Both the line with "(** ** The same trades from the strategy" and the line with "sell, Some e =>" in the records below must appear in the output, along with every line between them, exactly and with nothing added.
BEGIN SOURCE MATERIAL
(* ===== verification/PaperTrade.v ===== *)
(** * The paper-trading example ([examples/paper_trade.cpp])

    Its handlers, of which only [on_last_price] is set, and the summary it prints at
    the end.  The lines it prints are kept as a list; of a [pb::LastPrice] only the
    price is read, so it stands for the message. *)

From S2P Require Import Prelude StdStrings FixedDecimal Numeric DecimalDouble Indicators.
From S2P Require Import Strategies StrategyTheorems MarketData.
From stdpp Require Import base numbers list strings.
From Stdlib Require Import ZArith Lia Reals Lra.

#[local] Open Scope Z_scope.

Section PaperTrade.
Context {F : Type} `{Numeric F}.

(** [BUY @ price (tick ticks)], [SELL @ price pnl]. *)
Inductive line :=
  | BUY (price : F) (tick : Z)
  | SELL (price pnl : F).

(** The variables that the handler captures. *)
Record Paper := MkPaper {
  pt_fast : Ema F; pt_slow : Ema F;
  prev_above : bool; has_prev : bool; long_pos : bool;
  entry : F; realized_pct : F; last_price : F;
  ticks : Z;
  printed : list line;
}.

Definition paper_init (fast_n slow_n : Z) : Paper :=
  MkPaper (ema_new fast_n) (ema_new slow_n) false false false (of_int 0) (of_int 0)
    (of_int 0) 0 [].

(** The body of the handler, under the mutex; [++ticks] on an atomic wraps. *)
Definition on_price (price : F) (p : Paper) : Paper :=
  let ticks := wrap W32 (ticks p + 1) in
  let fast := ema_push (pt_fast p) price in
  let slow := ema_push (pt_slow p) price in
  if negb (ema_ready fast) || negb (ema_ready slow)
  then MkPaper fast slow (prev_above p) (has_prev p) (long_pos p) (entry p)
         (realized_pct p) price ticks (printed p)
  else
    let above := (ema_value fast >? ema_value slow)%num in
    let next long_pos entry realized out :=
      MkPaper fast slow above true long_pos entry realized price ticks (printed p ++ out) in
    if has_prev p then
      if above && negb (prev_above p) && negb (long_pos p)
      then next true price (realized_pct p) [BUY price ticks]
      else if negb above && prev_above p && long_pos p
      then let pnl := ((price / entry p - of_int 1) * of_int 100)%num in
           next false (entry p) (realized_pct p + pnl)%num [SELL price pnl]
      else next (long_pos p) (entry p) (realized_pct p) []
    else next (long_pos p) (entry p) (realized_pct p) [].

Definition paper_last_price (price : Quotation) (p : Paper) : outcome Paper :=
  d ← of_quotation price;
  mret (on_price (to_double d) p).

(** The handlers given to the stream. *)
Section Handlers.
Context {Candle Trade OrderBook TradingStatus OpenInterest : Type}.
Context {CandlesResult OrderBookResult TradesResult InfoResult LastPriceResult Ping : Type}.

Definition paper_handlers : @MarketDataHandlers Candle Trade OrderBook Quotation
    TradingStatus OpenInterest CandlesResult OrderBookResult TradesResult InfoResult
    LastPriceResult Ping (outcome Paper) :=
  MkHandlers None None None (Some (fun price p => p ← p; paper_last_price price p))
    None None None None.

Definition paper_stream (fast_n slow_n : Z)
    (responses : list (@MarketDataResponse Candle Trade OrderBook Quotation TradingStatus
       OpenInterest CandlesResult OrderBookResult TradesResult InfoResult LastPriceResult
       Ping)) : outcome Paper :=
  fold_left (fun p r => dispatch paper_handlers r p) responses
    (mret (paper_init fast_n slow_n)).

(** The prices of the [LastPrice] messages; the other messages have none. *)
Definition last_prices (responses : list (@MarketDataResponse Candle Trade OrderBook
    Quotation TradingStatus OpenInterest CandlesResult OrderBookResult TradesResult
    InfoResult LastPriceResult Ping)) : list Quotation :=
  omap (fun r => match r with kLastPrice q => Some q | _ => None end) responses.
End Handlers.

(** After [stream.stop()]. *)
Definition open_pnl (p : Paper) : F :=
  if long_pos p && (entry p >? of_int 0)%num && (last_price p >? of_int 0)%num
  then ((last_price p / entry p - of_int 1) * of_int 100)%num
  else of_int 0.

Definition total_pnl (p : Paper) : F := (realized_pct p + open_pnl p)%num.

Definition paper_run (fast_n slow_n : Z) (prices : list F) : Paper :=
  fold_left (fun p price => on_price price p) prices (paper_init fast_n slow_n).
End PaperTrade.
Arguments line : clear implicits.
Arguments Paper : clear implicits.

(** ** The same trades from the strategy

    An account that executes the orders of a strategy at the closing prices: it
    buys when it holds nothing and sells what it holds. *)

Section Account.
Context {F : Type} `{Numeric F}.

Record Account := MkAccount {
  held : option F; profit : F; tick : Z; fills : list (line F) }.

Definition account_init : Account := MkAccount None (of_int 0) 0 [].

Definition execute (a : Account) (order : Action * F) : Account :=
  let '(action, price) := order in
  let n := wrap W32 (tick a + 1) in
  match action, held a with
  | buy, None => MkAccount (Some price) (profit a) n (fills a ++ [BUY price n])
  | sell, Some e =>
      let pnl := ((price / e - of_int 1) * of_int 100)%num in
      MkAccount None (profit a + pnl)%num n (fills a ++ [SELL price pnl])
  | _, _ => MkAccount (held a) (profit a) n (fills a)
  end.

(** The handler's variables are the state of [EmaCross] and the account. *)
Record Tracks (p : Paper F) (s : EmaCross F) (a : Account) : Prop := {
  tr_fast : pt_fast p = ec_fast s;
  tr_slow : pt_slow p = ec_slow s;
  tr_above : prev_above p = ec_prev_above s;
  tr_has : has_prev p = ec_has_prev s;
  tr_long : held a = (if long_pos p then Some (entry p) else None);
  tr_memory : long_pos p = true -> has_prev p = true /\ prev_above p = true;
  tr_profit : realized_pct p = profit a;
  tr_ticks : ticks p = tick a;
  tr_printed : printed p = fills a;
}.

Lemma tracks_step p s a price :
  Tracks p s a ->
  let '(action, s') := ema_cross_on_bar s (bar_of_close price) in
  Tracks (on_price price p) s' (execute a (action, price)).
Proof.
  intros [Hf Hs Ha Hh Hl Hm Hp Ht Ho]. unfold ema_cross_on_bar, on_price.
  cbn [close bar_of_close]. rewrite Hf, Hs, Ha, Hh in *.
  set (fast := ema_push (ec_fast s) price). set (slow := ema_push (ec_slow s) price).
  rewrite (orb_comm (negb (ema_ready slow))).
  destruct (negb (ema_ready fast) || negb (ema_ready slow)).
  { split; cbn; try done; congruence. }
  set (above := (ema_value fast >? ema_value slow)%num). unfold cross_action, execute.
  destruct a as [h pr n out]. cbn [held profit tick fills] in *. subst h n.
  destruct (ec_has_prev s), (ec_prev_above s), (long_pos p), above;
    try (destruct (Hm eq_refl); done); split; cbn;
    rewrite ?app_nil_r; try done; congruence.
Qed.

Lemma tracks_run prices p s a :
  Tracks p s a ->
  exists acts s', run_strategy s (bar_of_close <$> prices) = Val (acts, s')
    /\ length acts = length prices
    /\ Tracks (fold_left (fun p price => on_price price p) prices p) s'
         (fold_left execute (zip acts prices) a).
Proof.
  revert p s a. induction prices as [|price prices IH]; intros p s a Ht.
  - by exists [], s.
  - pose proof (tracks_step p s a price Ht) as Hs.
    destruct (ema_cross_on_bar s (bar_of_close price)) as [action s1] eqn:E.
    destruct (IH _ _ _ Hs) as (acts & s' & Er & Hl & Ht').
    exists (action :: acts), s'. rewrite fmap_cons. cbn [run_strategy on_bar EmaCross_strategy].
    rewrite E. cbn [mret outcome_ret mbind outcome_bind]. rewrite Er.
    split_and!; [done|cbn; by rewrite Hl|done].
Qed.

(** Only last prices move the example. *)
Lemma paper_stream_prices {C Tr OB TS OI R1 R2 R3 R4 R5 Pg} fast_n slow_n
    (responses : list (@MarketDataResponse C Tr OB Quotation TS OI R1 R2 R3 R4 R5 Pg)) ds :
  Forall2 (fun q d => of_quotation q = Val d) (last_prices responses) ds ->
  paper_stream fast_n slow_n responses = Val (paper_run fast_n slow_n (to_double <$> ds)).
Proof.
  unfold paper_stream, paper_run. generalize (paper_init (F := F) fast_n slow_n).
  revert ds. induction responses as [|r responses IH]; intros ds p Hd; cbn [fold_left].
  - cbn in Hd. by inversion Hd.
  - destruct r; try exact (IH ds p Hd).
    cbn in Hd. inversion Hd as [|q d ? ds' Hq Hd']; subst. clear Hd.
    cbn. unfold paper_last_price. rewrite Hq. exact (IH ds' _ Hd').
Qed.

(** The run of the handler on given prices, and the strategy with its account. *)
Lemma tracks_init (fast_n slow_n : Z) (ds : list Decimal) :
  exists acts s,
    run_strategy (ema_cross fast_n slow_n : EmaCross F) (bar_of_close <$> (to_double <$> ds))
      = Val (acts, s)
    /\ length acts = length ds
    /\ let p := paper_run fast_n slow_n (to_double <$> ds) in
       let a := fold_left execute (zip acts (to_double <$> ds)) account_init in
       printed p = fills a /\ realized_pct p = profit a /\ ticks p = tick a
       /\ held a = (if long_pos p then Some (entry p) else None).
Proof.
  destruct (tracks_run (to_double <$> ds) (paper_init fast_n slow_n)
              (ema_cross fast_n slow_n) account_init)
    as (acts & s & E & Hl & [_ _ _ _ H1 _ H2 H3 H4]); [by split|].
  rewrite length_fmap in Hl. by exists acts, s.
Qed.

(** Paper trading is the EMA cross strategy: for any number type, any periods and
    any messages whose prices can be converted, what the handlers print, the
    realised profit and the open position are those of an account that executes
    the orders of [EmaCross] on bars that close at the last prices received, buying
    only when flat and selling only when long.  Messages of other kinds, trades
    among them, have no effect and are not counted as ticks. *)
Theorem paper_follows_ema_cross {C Tr OB TS OI R1 R2 R3 R4 R5 Pg} (fast_n slow_n : Z)
    (responses : list (@MarketDataResponse C Tr OB Quotation TS OI R1 R2 R3 R4 R5 Pg)) ds :
  Forall2 (fun q d => of_quotation q = Val d) (last_prices responses) ds ->
  exists acts s p,
    run_strategy (ema_cross fast_n slow_n : EmaCross F) (bar_of_close <$> (to_double <$> ds))
      = Val (acts, s)
    /\ length acts = length ds
    /\ paper_stream fast_n slow_n responses = Val p
    /\ let a := fold_left execute (zip acts (to_double <$> ds)) account_init in
       printed p = fills a /\ realized_pct p = profit a /\ ticks p = tick a
       /\ held a = (if long_pos p then Some (entry p) else None).
Proof.
  intros Hd. destruct (tracks_init fast_n slow_n ds) as (acts & s & E & Hl & Hr).
  exists acts, s, (paper_run fast_n slow_n (to_double <$> ds)).
  split_and!; try done; try apply Hr. by apply paper_stream_prices.
Qed.
End Account.

(** A trade over the doubles: bought at 4 on the third tick, sold at 2 on the fifth. *)
Example paper_trade_run :
  let p := paper_run 1 2 (ints [3; 1; 4; 4; 2]) in
  (printed p, long_pos p, ticks p, feqb (total_pnl p) (realized_pct p))
  = ([BUY (of_int 4) 3; SELL (of_int 2) (of_int (-50))], false, 5, true).
Proof. vm_compute. reflexivity. Qed.

Definition sample_responses
    : list (@MarketDataResponse () () () Quotation () () () () () () () ()) :=
  [kLastPrice (MkQuotation 3 0); kTrade (); kLastPrice (MkQuotation 1 0)].

Lemma paper_follows_ema_cross_witness :
  exists acts s p,
    run_strategy (ema_cross 1 2 : EmaCross binary64)
      (bar_of_close <$> (to_double <$> [MkDecimal 3 0; MkDecimal 1 0])) = Val (acts, s)
    /\ length acts = 2%nat
    /\ paper_stream 1 2 sample_responses = Val (p : Paper binary64).
Proof.
  destruct (paper_follows_ema_cross (F := binary64) 1 2 sample_responses
    [MkDecimal 3 0; MkDecimal 1 0]) as (acts & s & p & E & Hl & Hp & _).
  - apply Forall2_cons_2; [reflexivity|]. apply Forall2_cons_2; [reflexivity|].
    apply Forall2_nil_2.
  - exists acts, s, p. exact (conj E (conj Hl Hp)).
Defined.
END SOURCE MATERIAL
- **SOLUTION FOR THIS TASK**:
(** ** The same trades from the strategy

    An account that executes the orders of a strategy at the closing prices: it
    buys when it holds nothing and sells what it holds. *)

Section Account.
Context {F : Type} `{Numeric F}.

Record Account := MkAccount {
  held : option F; profit : F; tick : Z; fills : list (line F) }.

Definition account_init : Account := MkAccount None (of_int 0) 0 [].

Definition execute (a : Account) (order : Action * F) : Account :=
  let '(action, price) := order in
  let n := wrap W32 (tick a + 1) in
  match action, held a with
  | buy, None => MkAccount (Some price) (profit a) n (fills a ++ [BUY price n])
  | sell, Some e =>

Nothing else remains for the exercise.